Em Portugal, podem votar nas eleições autárquicas –sob condição de reciprocidade– os nacionais de países lusófonos (sendo necessários dois anos de residência para eleger e quatro para ser eleito), e os nacionais de outros países (sendo necessários três anos de residência para eleger e cinco para ser eleito). O último caso incluiu –nas autárquicas de 2001– nacionais da Noruega, da Estónia, de Israel, do Uruguai, do Perú, do Chile, da Argentina e da Venezuela. O requisito da reciprocidade garante o direito de voto para apenas dois países lusófonos –Cabo Verde e o Brasil– deixando de fora comunidades imigrantes numericamente muito significativas, como os originários de outros países de expressão portuguesa[3]. Estas disposições excluem também, à partida, todos aqueles que não possuam uma autorização de residência, ou seja, tanto os portadores de autorizações de permanência (quase 200 mil segundo os últimos dados disponíveis[4]), como aqueles que venham a ser abrangidos pelos vistos de trabalho do actual Governo.

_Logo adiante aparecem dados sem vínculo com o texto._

(** X21. Test mode bypasses the dedup table: processing a list of requested
    ids reports exactly one outcome per id, never reads or changes the dedup
    table or the two shared logs, and writes only to the files of the
    requested ids. *)
Theorem X21_batch_bypasses_dedup (ks : list Z) (st : BatchState) :
  let st' := (batch sfx fetch ks st).1 in
  length (batch sfx fetch ks st).2 = length ks /\
  processed_ids (b_world st') = processed_ids (b_world st) /\
  csv_file (b_world st') = csv_file (b_world st) /\
  jsonl_file (b_world st') = jsonl_file (b_world st) /\
  (forall k, k ∉ ks -> b_csv st' !! k = b_csv st !! k /\
                       b_jsonl st' !! k = b_jsonl st !! k).
Proof.
  revert st. induction ks as [|k ks IH]; intros st; simpl.
  - repeat split; auto.
  - destruct (batch_step_spec k st) as (H1 & H2 & H3 & H4).
    destruct (batch_step sfx fetch k st) as [st1 o] eqn:E1. simpl in *.
    destruct (IH st1) as (L & I1 & I2 & I3 & I4).
    destruct (batch sfx fetch ks st1) as [st2 os] eqn:E2. simpl in *.
    split; [lia|]. split; [congruence|]. split; [congruence|].
    split; [congruence|].
    intros k' [Hne Hin]%not_elem_of_cons.
    destruct (I4 k' Hin) as [-> ->]. now apply H4.
Qed.

(** X22. Test mode and the live handler agree on the ledger: for a message
    the dedup table does not hold, one test-mode step leaves the same
    message records and order aggregates as the handler, and reports the
    Command the handler emits. *)
Theorem X22_batch_agrees_with_handler (k : Z) (st : BatchState)
    (msg : Message) :
  fetch k = Found msg ->
  dict_in (msg_id msg) (processed_ids (b_world st)) = false ->
  let w_h := run (handler sfx msg) (b_world st) in
  let w_b := b_world (batch_step sfx fetch k st).1 in
  db_messages w_b = db_messages w_h /\ db_orders w_b = db_orders w_h /\
  match (batch_step sfx fetch k st).2 with
  | Parsed cmd => jsonl_file w_h = jsonl_file (b_world st) ++ [cmd]
  | _ => jsonl_file w_h = jsonl_file (b_world st)
  end.
Proof.
  intros Hf Hs w_h w_b. subst w_h w_b. unfold batch_step. rewrite Hf.
  destruct (parse_message sfx msg) as [c0|] eqn:Hp.
  - destruct (handler_command_full sfx msg (b_world st) c0 Hs Hp)
      as (Hm & Ho & Hj & _).
    pose proof (resolve_order_id_pure msg (b_world st)) as Hpure.
    destruct (resolve_order_id msg (b_world st)) as [oid w1]. simpl in *.
    subst w1. rewrite Hm, Ho, Hj. simpl. auto.
  - destruct (handler_ignored sfx msg (b_world st) Hs Hp)
      as (Hj & _ & _ & _ & Hm & Ho).
    rewrite Hm, Ho, Hj. simpl. auto.
Qed.

Lemma resolve_after_link msg w r :
  r_order_id r = (resolve_order_id msg w).1 ->
  forall w1, db_messages w1 = <[msg_id msg := r]> (db_messages w) ->
  (resolve_order_id msg w1).1 = (resolve_order_id msg w).1.
Proof.
  intros Hr w1 Hm. pose proof (resolve_nonempty msg w) as Hne.
  revert Hr Hne.
  unfold resolve_order_id, get_order_id_for_msg, bind, get, ret.
  destruct (linked_id msg) as [linked|]; simpl; [|reflexivity].
  rewrite Hm. destruct (decide (msg_id msg = linked)) as [<-|Hd].
  - rewrite lookup_insert_eq. simpl. intros -> ->. reflexivity.
  - rewrite lookup_insert_ne by exact Hd. intros _ _.
    destruct (db_messages w !! linked) as [r0|]; simpl; [|reflexivity].
    now destruct (nonempty (r_order_id r0)).
Qed.

(** X23. Reprocessing in test mode repeats the output but not the link:
    running the same request twice reports the same Command both times and
    appends it twice to the request's record file, while every order keeps
    the message sequence it had after the first run and every message keeps
    its order id. *)
Theorem X23_batch_reprocessing (k : Z) (st : BatchState) (msg : Message)
    (c0 : Command) :
  fetch k = Found msg -> parse_message sfx msg = Some c0 ->
  let r1 := batch_step sfx fetch k st in
  let r2 := batch_step sfx fetch k r1.1 in
  r2.2 = r1.2 /\
  (exists cmd, r1.2 = Parsed cmd /\
     b_jsonl r2.1 !! k = Some (default [] (b_jsonl st !! k) ++ [cmd; cmd])) /\
  (forall oid, o_messages <$> db_orders (b_world r2.1) !! oid
               = o_messages <$> db_orders (b_world r1.1) !! oid) /\
  (forall m, r_order_id <$> db_messages (b_world r2.1) !! m
             = r_order_id <$> db_messages (b_world r1.1) !! m).
Proof.
  intros Hf Hp r1 r2. subst r2 r1. unfold batch_step. rewrite Hf, Hp.
  pose proof (resolve_order_id_pure msg (b_world st)) as Hpure.
  set (w := b_world st) in *.
  destruct (resolve_order_id msg w) as [oid w0] eqn:Hres. simpl in Hpure.
  subst w0. cbn [fst snd b_world].
  set (cmd := with_order_id c0 oid).
  set (w1 := run (link_message_to_order (msg_id msg) oid cmd) w).
  destruct (link_spec (msg_id msg) oid cmd w)
    as (_ & _ & _ & _ & (r & Hm & Hr & _) & (o & Ho & Hl & _)).
  fold w1 in Hm, Ho.
  assert (Hsame : (resolve_order_id msg w1).1 = oid).
  { replace oid with (resolve_order_id msg w).1 by now rewrite Hres.
    eapply resolve_after_link; [|exact Hm]. now rewrite Hres. }
  pose proof (resolve_order_id_pure msg w1) as Hpure1.
  destruct (resolve_order_id msg w1) as [oid' w1'] eqn:Hres1.
  simpl in Hsame, Hpure1. subst oid' w1'. cbn [fst snd b_world b_jsonl].
  fold cmd.
  destruct (link_spec (msg_id msg) oid cmd w1)
    as (_ & _ & _ & _ & (r2 & Hm2 & Hr2 & _) & (o2 & Ho2 & Hl2 & _)).
  split; [reflexivity|]. split; [|split].
  - exists cmd. split; [reflexivity|]. unfold append_jsonl_at.
    rewrite !lookup_insert_eq. simpl. now rewrite <- app_assoc.
  - intros oid'. rewrite Ho2.
    destruct (decide (oid = oid')) as [<-|Hne];
      [|now rewrite lookup_insert_ne].
    rewrite lookup_insert_eq, Ho, lookup_insert_eq. simpl. f_equal.
    rewrite Hl2, Ho, lookup_insert_eq.
    apply linked_messages_spec with (o := o); [reflexivity|].
    rewrite Hl. apply linked_messages_spec.
  - intros m. rewrite Hm2.
    destruct (decide (msg_id msg = m)) as [<-|Hne];
      [|now rewrite lookup_insert_ne].
    rewrite lookup_insert_eq, Hm, lookup_insert_eq. simpl. congruence.
Qed.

Trata-se de uma formidável massa laboral e contribuinte, sem qualquer peso eleitoral…

Argumenta-se muitas vezes contra a possibilidade de conceder o direito de voto aos imigrantes dizendo que deveriam residir o tempo necessário para conhecerem as instituições e o sistema político, e que deveriam falar a língua do país de residência. É estranho que esta preocupação não tenha surgido aquando da aprovação do Tratado de Maastricht, pois não é evidente que um nacional de um país da UE domine a língua portuguesa a partir do primeiro ano de residência, enquanto os originários de países que têm o português como língua oficial são obrigados a esperar dois anos para aceder ao direito de voto… Porém, deve ter-se em conta que em Portugal não só o voto não é obrigatório, como esse direito apenas se pode exercer após um recenseamento que é voluntário. O imigrante que não se sinta ainda capacitado para participar na vida política poderá portanto optar por se abster ou até por não se recensear…

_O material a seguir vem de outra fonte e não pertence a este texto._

(** [finally: self.queue.task_done()], then [k].  [task_done] raises
    [ValueError] when the counter is already zero; the outer
    [except Exception] logs it and the loop goes on. *)
Definition task_done_then (i : nat) (k : t -> t) (q : t) : t :=
  match unfinished_tasks q with
  | O =>
      loop_head i
        (logger ERROR ("Worker " +:+ pretty i
                       +:+ " error: task_done() called too many times") q)
  | S n =>
      k (Make (queue q) n (num_workers q) (workers q) (is_running q)
              (finished_set n (stop_at q)) (log q))
  end.

(** The awaited task function has ended with [func t]. *)
Definition task_ended (i : nat) (t0 : task) (q : t) : t :=
  match func t0 with
  | Returns =>
      task_done_then i (loop_head i)
        (logger INFO ("Worker " +:+ pretty i +:+ " completed task " +:+ task_id t0) q)
  | Raises e =>
      if is_Exception e
      then
        task_done_then i (loop_head i)
          (logger ERROR ("Worker " +:+ pretty i +:+ " task " +:+ task_id t0
                         +:+ " failed: " +:+ msg e) q)
      else
        match cls e with
        | CancelledError => task_done_then i (cancelled_break i) q
        | _ => task_done_then i (set_worker i (Worker Finished false)) q
        end
  end.

(** An item has arrived for the pending [queue.get()]. *)
Definition got_item (i : nat) (t0 : task) (rest : list task) (q : t) : t :=
  set_worker i (Worker (InTask t0) false)
    (logger INFO ("Worker " +:+ pretty i +:+ " processing task " +:+ task_id t0)
       (Make rest (unfinished_tasks q) (num_workers q) (workers q)
             (is_running q) (stop_at q) (log q))).

(** The [CancelledError] of [worker.cancel()] arrives at the suspension
    point. *)
Definition deliver_cancel (i : nat) (p : position) (q : t) : option t :=
  match p with
  | AtLoopHead => Some (set_worker i (Worker Finished false) q)
  | InGet => Some (cancelled_break i q)
  | InTask _ => Some (task_done_then i (cancelled_break i) q)
  | Finished => None
  end.

(** *** [stop()], segment by segment *)

Definition cancel (w : worker) : worker :=
  match at_ w with
  | Finished => w
  | p => Worker p true
  end.

(** After [await self.queue.join()]: cancel the workers, then wait in
    [gather]. *)
Definition after_join (q : t) : t :=
  Make (queue q) (unfinished_tasks q) (num_workers q) (cancel <$> workers q)
       (is_running q) Gathering (log q).

(** After [gather]: [self.workers = []] and return. *)
Definition after_gather (q : t) : t :=
  Make (queue q) (unfinished_tasks q) (num_workers q) []
       (is_running q) Returned (log q).

(** The call of [stop()] up to its first suspension point:
    [queue.join()] returns at once when the counter is zero, and waits
    for the event otherwise. *)
Definition stop (q : t) : t :=
  if negb (is_running q)
  then Make (queue q) (unfinished_tasks q) (num_workers q) (workers q)
            (is_running q) Returned (log q)
  else
    let q1 := logger INFO "Stopping background task queue"
                (Make (queue q) (unfinished_tasks q) (num_workers q) (workers q)
                      false (stop_at q) (log q)) in
    match unfinished_tasks q1 with
    | O => after_join q1
    | S _ => Make (queue q1) (unfinished_tasks q1) (num_workers q1) (workers q1)
                  (is_running q1) Joining (log q1)
    end.

Definition all_finished (ws : list worker) : bool :=
  forallb (fun w => match at_ w with Finished => true | _ => false end) ws.

(** *** Events *)

Inductive event :=
| Resume (i : nat)        (* worker [i] is resumed: item, task end or cancel *)
| Timeout (i : nat)       (* the 1.0 s of [wait_for] run out for worker [i] *)
| Enqueue (uuid : string) (task_func : outcome)   (* some caller enqueues *)
| StopResume.             (* the pending [stop()] is resumed *)

Definition fire (ev : event) (q : t) : option t :=
  match ev with
  | Resume i =>
      match workers q !! i with
      | Some (Worker p true) => deliver_cancel i p q
      | Some (Worker AtLoopHead false) => Some (worker_begin i q)
      | Some (Worker InGet false) =>
          match queue q with
          | t0 :: rest => Some (got_item i t0 rest q)
          | [] => None
          end
      | Some (Worker (InTask t0) false) => Some (task_ended i t0 q)
      | Some (Worker Finished false) => None
      | None => None
      end
  | Timeout i =>
      match workers q !! i with
      | Some (Worker InGet false) => Some (loop_head i q)
      | _ => None
      end
  | Enqueue uuid f => Some (snd (enqueue uuid f q))
  | StopResume =>
      match stop_at q with
      | Woken => Some (after_join q)
      | Gathering =>
          if all_finished (workers q) then Some (after_gather q) else None
      | _ => None
      end
  end.

(** Run a schedule; [None] when an event of it is not enabled. *)
Fixpoint run (evs : list event) (q : t) : option t :=
  match evs with
  | [] => Some q
  | ev :: evs' =>
      match fire ev q with
      | Some q' => run evs' q'
      | None => None
      end
  end.

(** How many workers are suspended at a position of the kind [p]. *)
Fixpoint count_workers (p : position -> bool) (ws : list worker) : nat :=
  match ws with
  | [] => 0
  | w :: ws' => (if p (at_ w) then 1 else 0) + count_workers p ws'
  end.

Definition count_at (p : position -> bool) (q : t) : nat :=
  count_workers p (workers q).

Definition in_get (p : position) : bool :=
  match p with InGet => true | _ => false end.

Definition in_task (p : position) : bool :=
  match p with InTask _ => true | _ => false end.

End TaskQueue.

(* ===================================================================== *)
(** ** Text operations of Python's [str]                                 *)
(* ===================================================================== *)

(** The operations the services apply to texts.  A character of a Rocq
    string stands for the code point of the same number, so these are
    Python's operations on the texts whose code points are below 256. *)
Module Str.

(** ["\n"] *)
Definition nl : string := String "010" EmptyString.

(** The characters [str.isspace] accepts: tab to carriage return, the four
    separators 28 to 31, the space, NEL and the no-break space. *)
Definition is_space (c : ascii) : bool :=
  let n := N_of_ascii c in
  ((9 <=? n) && (n <=? 13) || (28 <=? n) && (n <=? 32) || (n =? 133) || (n =? 160))%N.

Fixpoint lstrip (s : string) : string :=
  match s with
  | EmptyString => EmptyString
  | String c s' => if is_space c then lstrip s' else s
  end.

A ENAR (“European Network Against Racism”, uma rede europeia de associações anti-racistas a que pertence a Rede Anti-Racista portuguesa) iniciou em Madrid, em Junho de 2002, uma campanha europeia pela Cidadania de Residência. Esta campanha exige que “a cidadania da União Europeia, principalmente o direito de voto e elegibilidade nas eleições municipais e europeias, seja reconhecido a todos os residentes da UE, independentemente da sua nacionalidade”. Se tal medida fosse tomada, seria um importantíssimo passo no sentido da implementação de uma cidadania baseada na residência.

Ricardo Alves

Janeiro de 2003

 


 

[1] Tradução livre de “No taxation without representation”.

[2] Artigo 19º da versão final do Tratado de Maastricht.

[3] Cerca de 50 mil (com autorizações de residência) em 2001.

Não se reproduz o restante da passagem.